PROBLEM REQUIREMENTS. Give back all of the data exactly as written.

[Saved entries]
(** A listing reads the first container carrying the labels. *)
Lemma docker_found ns name c :
  docker_InspectSandbox ns name c =
  match (filter (λ x, sandboxFilter ns name ⊆ x.2) (dk_containers c)).*1 with
  | [] => (c, Err ErrNotFound)
  | id :: _ => docker_inspect id c
  end.
Proof.
  unfold docker_InspectSandbox. destruct (dk_list (sandboxFilter ns name) c) as [Hp Hl].
  pose proof (dk_list_total (sandboxFilter ns name) c) as Ht.
  destruct (ContainerList (sandboxFilter ns name) c) as [c0 [l|e]]; [|done]. simpl in *. subst c0.
  by rewrite (Hl l eq_refl).
Qed.

(** The identity a spec gives, when its own labels do not say otherwise. *)
Lemma identity_labels spec :
  s_Labels spec ##ₘ identity spec →
  sandboxFilter (s_Namespace spec) (s_SandboxName spec) ⊆ labels_of spec ∧
  labels_of spec !! LabelNamespace = Some (s_Namespace spec) ∧
  labels_of spec !! LabelSandbox = Some (s_SandboxName spec) ∧ labels_of spec !! LabelUID = Some (s_UID spec).
Proof.
  intros Hd. assert (∀ k v, identity spec !! k = Some v → labels_of spec !! k = Some v) as Hk.
  { intros k v Hi. unfold labels_of. rewrite lookup_union_r; [done|]. by eapply map_disjoint_Some_r. }
  split_and!; try (by apply Hk).
  apply map_subseteq_spec. intros k v. unfold sandboxFilter, managedFilter.
  rewrite !lookup_insert_Some, lookup_singleton_Some.
  intros [[<- <-]|(_ & [[<- <-]|(_ & <- & <-)])]; by apply Hk.
Qed.

End lifecycle.

(** ** Events *)

(** The messages a list of turns takes in. *)
Definition messages (l : list turn) : list message :=
  omap (λ t, match t with TMessage m _ => Some m | _ => None end) l.

(** The channel carries the messages' events in order, without gap; all of them
    until the context ends or the client reports an error, and none after. *)
Lemma forwarded_prefix l : forwarded l `prefix_of` event_of <$> messages l.
Proof.
  induction l as [|[|[e|]|m []] l IH]; cbn; try done; try apply prefix_nil.
  by apply prefix_cons.
Qed.

Lemma forwarded_all l : Forall (λ t, match t with TDone | TErr (Some _) | TMessage _ false => False | _ => True end) l →
  forwarded l = event_of <$> messages l.
Proof. induction 1 as [|[|[e|]|m []] l Ht Hl IH]; cbn in *; try done. by rewrite IH. Qed.

Lemma forwarded_error l e l' : forwarded (l ++ TErr (Some e) :: l') = forwarded l.
Proof. induction l as [|[|[e'|]|m []] l IH]; cbn; try done. by rewrite IH. Qed.

(** ** A daemon in memory *)

Record daemon := mkDaemon { dd_containers : list Inspect; dd_images : list string }.

(** An id longer than every id in use. *)
Definition fresh_id (ids : list string) : string := foldr String.append "c" ids.

Lemma length_append (s t : string) : String.length (s +:+ t) = (String.length s + String.length t)%nat.
Proof. induction s as [|c s IH]; simpl; [done|]. by rewrite IH. Qed.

ANSWER TO THE PROBLEM.
(** A listing reads the first container carrying the labels. *)
Lemma docker_found ns name c :
  docker_InspectSandbox ns name c =
  match (filter (λ x, sandboxFilter ns name ⊆ x.2) (dk_containers c)).*1 with
  | [] => (c, Err ErrNotFound)
  | id :: _ => docker_inspect id c
  end.
Proof.
  unfold docker_InspectSandbox. destruct (dk_list (sandboxFilter ns name) c) as [Hp Hl].
  pose proof (dk_list_total (sandboxFilter ns name) c) as Ht.
  destruct (ContainerList (sandboxFilter ns name) c) as [c0 [l|e]]; [|done]. simpl in *. subst c0.
  by rewrite (Hl l eq_refl).
Qed.

(** The identity a spec gives, when its own labels do not say otherwise. *)
Lemma identity_labels spec :
  s_Labels spec ##ₘ identity spec →
  sandboxFilter (s_Namespace spec) (s_SandboxName spec) ⊆ labels_of spec ∧
  labels_of spec !! LabelNamespace = Some (s_Namespace spec) ∧
  labels_of spec !! LabelSandbox = Some (s_SandboxName spec) ∧ labels_of spec !! LabelUID = Some (s_UID spec).
Proof.
  intros Hd. assert (∀ k v, identity spec !! k = Some v → labels_of spec !! k = Some v) as Hk.
  { intros k v Hi. unfold labels_of. rewrite lookup_union_r; [done|]. by eapply map_disjoint_Some_r. }
  split_and!; try (by apply Hk).
  apply map_subseteq_spec. intros k v. unfold sandboxFilter, managedFilter.
  rewrite !lookup_insert_Some, lookup_singleton_Some.
  intros [[<- <-]|(_ & [[<- <-]|(_ & <- & <-)])]; by apply Hk.
Qed.

End lifecycle.

(** ** Events *)

(** The messages a list of turns takes in. *)
Definition messages (l : list turn) : list message :=
  omap (λ t, match t with TMessage m _ => Some m | _ => None end) l.

(** The channel carries the messages' events in order, without gap; all of them
    until the context ends or the client reports an error, and none after. *)
Lemma forwarded_prefix l : forwarded l `prefix_of` event_of <$> messages l.
Proof.
  induction l as [|[|[e|]|m []] l IH]; cbn; try done; try apply prefix_nil.
  by apply prefix_cons.
Qed.

Lemma forwarded_all l : Forall (λ t, match t with TDone | TErr (Some _) | TMessage _ false => False | _ => True end) l →
  forwarded l = event_of <$> messages l.
Proof. induction 1 as [|[|[e|]|m []] l Ht Hl IH]; cbn in *; try done. by rewrite IH. Qed.

Lemma forwarded_error l e l' : forwarded (l ++ TErr (Some e) :: l') = forwarded l.
Proof. induction l as [|[|[e'|]|m []] l IH]; cbn; try done. by rewrite IH. Qed.

(** ** A daemon in memory *)

Record daemon := mkDaemon { dd_containers : list Inspect; dd_images : list string }.

(** An id longer than every id in use. *)
Definition fresh_id (ids : list string) : string := foldr String.append "c" ids.

Lemma length_append (s t : string) : String.length (s +:+ t) = (String.length s + String.length t)%nat.
Proof. induction s as [|c s IH]; simpl; [done|]. by rewrite IH. Qed.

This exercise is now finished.